As you well know by now, I have three boys so between them, their mother, and myself the competition level in the house is always hovering around the out of control mark. You might think the right thing to do is make sure everyone 'wins' and that there be more of an emphasis put on how you play the game than on the outcome. Wrong, if you think this way you obviously haven't been to our house.

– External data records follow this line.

(* ===== verification/SecureFrame.v ===== *)
(** * SecureFrame: pre-shared-key frames (internal/secure/frame.go)

    The sealing of control and KCP datagrams under a pre-shared key, and the KCP
    conversation id of two peers. XChaCha20-Poly1305, HKDF and HMAC-SHA256 are the
    operations of [SecureCrypto]; the random nonce is an argument of [Seal]. *)

From S2P Require Import Prelude GoStrings.
From S2P Require Session.

Definition KindControl : byte := x01.
Definition KindKCP : byte := x02.
Definition frameVersion : byte := x01.
Definition NonceSizeX : nat := 24.
Definition headerLen : nat := 4 + 1 + 1 + NonceSizeX.
Definition magic : list byte := bytes_of "UDPT".
Definition infoFrameKey : list byte := bytes_of "udp-tunnel/frame-key/v1".
Definition infoConvIDKey : list byte := bytes_of "udp-tunnel/kcp-conv/v1".

Inductive secure_error : Type := ErrNotFrame | ErrBadFrame | ErrBadPSK | ErrNonce | ErrDeriveKey | ErrNewX | ErrOpen.

#[export] Instance secure_error_eq_dec : EqDecision secure_error.
Proof. solve_decision. Defined.

Record Codec : Type := mkCodec { aead : Session.cipherAEAD }.

Class SecureCrypto := {
  hkdf_sha256 : list byte -> list byte -> nat -> option (list byte);
  newX : list byte -> option Session.cipherAEAD;
  hmac_sha256 : list byte -> list byte -> list byte;
}.

Section Crypto.
  Context `{SC : SecureCrypto}.

Definition derive (psk : string) (info : list byte) (size : nat) : result secure_error (list byte) :=
  match hkdf_sha256 (bytes_of psk) info size with None => Err ErrDeriveKey | Some key => Ok key end.

Definition NewCodec (psk : string) : result secure_error Codec :=
  if decide (psk = EmptyString) then Err ErrBadPSK
  else
    key ← derive psk infoFrameKey 32;
    match newX key with None => Err ErrNewX | Some a => Ok (mkCodec a) end.

Definition ConvID (psk a b profile : string) : Z :=
  let ids := sort_strings [a; b] in
  let sum := hmac_sha256 (bytes_of psk)
    (infoConvIDKey ++ [x00] ++ bytes_of (default EmptyString (ids !! 0%nat)) ++ [x00] ++
     bytes_of (default EmptyString (ids !! 1%nat)) ++ [x00] ++ bytes_of profile) in
  let v := be_get (take 4 sum) in
  if decide (v = 0) then 1 else v.

End Crypto.

Definition IsFrame (b : list byte) : bool := bool_decide ((6 <= length b)%nat /\ take 4 b = magic).

(** [None] for the nonce is a failed read of the random source. *)
Definition Seal (c : option Codec) (nonce : option (list byte)) (kind : byte) (plaintext : list byte)
  : result secure_error (list byte) :=
  match c, nonce with
  | None, _ => Err ErrBadPSK
  | Some _, None => Err ErrNonce
  | Some c, Some n =>
    let ad := magic ++ [frameVersion; kind] ++ n in
    Ok (ad ++ Session.aead_seal (aead c) n plaintext ad)
  end.

Definition Open (c : option Codec) (frame : list byte) : result secure_error (byte * list byte) :=
  match c with
  | None => Err ErrBadPSK
  | Some c =>
    if negb (IsFrame frame) then Err ErrNotFrame
    else if decide ((length frame < headerLen + 16)%nat \/ at_ frame 4 <> frameVersion) then Err ErrBadFrame
    else
      match Session.aead_open (aead c) (slice frame 6 headerLen) (drop headerLen frame) (take headerLen frame) with
      | None => Err ErrOpen
      | Some plain => Ok (at_ frame 5, plain)
      end
  end.

(* ------------------------------------------------------------------ *)
(** ** Theorems *)

Section Roundtrip.
  Variables (a : Session.cipherAEAD) (nonce : list byte).
  Hypothesis laws : Session.AEADLaws a.
  Hypothesis overhead : Session.aead_overhead a = 16%nat.
  Hypothesis nonce_size : length nonce = NonceSizeX.

(** What one holder of the key seals, another opens: kind and text come back,
    for every kind, text and nonce. *)
Theorem Open_Seal (kind : byte) (plaintext : list byte) :
  exists frame, Seal (Some (mkCodec a)) (Some nonce) kind plaintext = Ok frame /\
    IsFrame frame = true /\ Open (Some (mkCodec a)) frame = Ok (kind, plaintext).
Proof.
  eexists. split; [reflexivity|].
  set (ad := magic ++ [frameVersion; kind] ++ nonce).
  set (ct := Session.aead_seal _ nonce plaintext ad).
  assert (La : length ad = headerLen) by (unfold ad; rewrite !length_app, nonce_size; reflexivity).
  assert (Lc : length ct = (length plaintext + 16)%nat) by (unfold ct; rewrite Session.aead_seal_length; simpl; lia).
  assert (HI : IsFrame (ad ++ ct) = true).
  { apply bool_decide_eq_true. split; [rewrite length_app, La; unfold headerLen; lia|reflexivity]. }
  split; [done|]. unfold Open. rewrite HI. cbn [negb].
  rewrite decide_False.
  2: { rewrite length_app, La, Lc. intros [?|H]; [lia|]. by apply H. }
  rewrite take_app_length', drop_app_length' by done.
  assert (Es : slice (ad ++ ct) 6 headerLen = nonce).
  { rewrite slice_app_l by lia. unfold slice, ad. change (drop 6 _) with nonce.
    apply take_ge. rewrite nonce_size. unfold headerLen. lia. }
  rewrite Es. cbn [aead]. unfold ct. by rewrite Session.aead_open_seal.
Qed.

(** A frame with another text does not open to it. *)
Lemma Open_authentic (frame p : list byte) (kind : byte) :
  Open (Some (mkCodec a)) frame = Ok (kind, p) ->
  drop headerLen frame = Session.aead_seal a (slice frame 6 headerLen) p (take headerLen frame) /\ kind = at_ frame 5.
Proof.
  unfold Open. destruct (IsFrame frame); [|done]. simpl. case_decide; [done|].
  destruct (Session.aead_open _ _ _ _) eqn:E; [|done]. intros [= <- <-]. split; [|done].
  by apply Session.aead_open_inv.
Qed.
End Roundtrip.

(** The conversation id does not depend on which peer asks, is never zero and
    fits in 32 bits. *)
Theorem ConvID_agrees `{SC : SecureCrypto} (psk a b profile : string) :
  ConvID psk a b profile = ConvID psk b a profile /\ 1 <= ConvID psk a b profile < 2 ^ 32.
Proof.
  unfold ConvID. split.
  - rewrite (sort_strings_unique [a; b] [b; a]); [done|apply Permutation_swap].
  - set (v := be_get _). pose proof (be_get_bound (take 4 (hmac_sha256 (bytes_of psk)
      (infoConvIDKey ++ [x00] ++ bytes_of (default EmptyString (sort_strings [a; b] !! 0%nat)) ++ [x00] ++
       bytes_of (default EmptyString (sort_strings [a; b] !! 1%nat)) ++ [x00] ++ bytes_of profile)))) as B.
    fold v in B. rewrite length_take in B.
    assert (256 ^ Z.of_nat (4 `min` length (hmac_sha256 (bytes_of psk)
      (infoConvIDKey ++ [x00] ++ bytes_of (default EmptyString (sort_strings [a; b] !! 0%nat)) ++ [x00] ++
       bytes_of (default EmptyString (sort_strings [a; b] !! 1%nat)) ++ [x00] ++ bytes_of profile))) <= 256 ^ 4)
      by (apply Z.pow_le_mono_r; lia).
    case_decide; lia.
Qed.

Definition toy_nonce : list byte := replicate NonceSizeX x07.

Lemma Open_Seal_witness :
  exists frame, Seal (Some (mkCodec (Session.toy_aead [x2a]))) (Some toy_nonce) KindKCP [x01; x02] = Ok frame /\
    IsFrame frame = true /\ Open (Some (mkCodec (Session.toy_aead [x2a]))) frame = Ok (KindKCP, [x01; x02]).
Proof.
  apply (Open_Seal (Session.toy_aead [x2a]) toy_nonce (Session.toy_laws [x2a])); reflexivity.
Defined.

We talk about those other things but it is in a cynical way inferring that those things apply to others and not to ourselves.
I know this is a pretty brutal viewpoint, especially for our four year old, but to quote the famous Red Auerbach, legendary coach of the Boston Celtics, "Show me a good loser, and I will show you a loser." My mother is to blame for most of this as she was the one who taught me how to play every sport I know how to play today. She didn't mind beating up on her eight year old son in anything: Scrabble, Golf, Ping-Pong, Cribbage, Monopoly, Sorry, Crazy Eights, Double Solitaire, Bowling, mowing the lawn, pulling weeds, whatever! If you are going to compete, then you need to try to win. Growing up I lost all the time, and didn't share my mother's stance on competition. Then I got a little older and would beat her at something, look out, she would be furious but try to hide it, and it felt great. Talk about addiction, who doesn't want that high again and again? As I starting winning more than I lost with her I started to see what kind of damage losing inflicts on another person, and who wants to feel like that. When I started beating her regularly at ping-pong I decided that I would play left handed to make it more of a match, you could feel the electricity building on her side of the table. Don't you dare, she told me, not only was it an insult but twice as devastating if she lost, and she did. I think I know what heroin addicts feel now. What a rush! This has followed me around my whole life, even when I go golfing with friends and we are not 'keeping' score, I'm keeping score. I'm chasing that feeling any chance I get.
I believe it might be genetic now that I think about it. My mother gave it to me and now, like the blond hair and blue eyes, I pass it on to my heirs. Lucky ducks. Never is this more evident than when we arrive home from anywhere. We live on a corner lot and actually have two separate driveways. My wife gets the large driveway closest to the front door, and I, of course, park around the corner. So when we pull into 'Dad's' driveway we all spill out grabbing backpacks, coats, water bottles and it is a mad dash to the front door. I of course dominate the first few years as they are barely big enough to get out of the truck without a rope and pulley. My catch phrase as I touch the door first is, "Winner, winner, chicken dinner!" The boys are deflated of course as I let them think they might win but hurdle the basketball hoop in the nick of time to chalk up another win. Now somewhere at school the order has been modified. I actually stay behind to help my youngest out of the truck still almost beating the older boys but not quite and the oldest one says,"Winner, winner, chicken dinner!", to which the middle replies, "No, first is the worst second is the best!" Interesting turn of events to say the least. Now the focus has been to let me get there first,(like they had a choice), then try to be second.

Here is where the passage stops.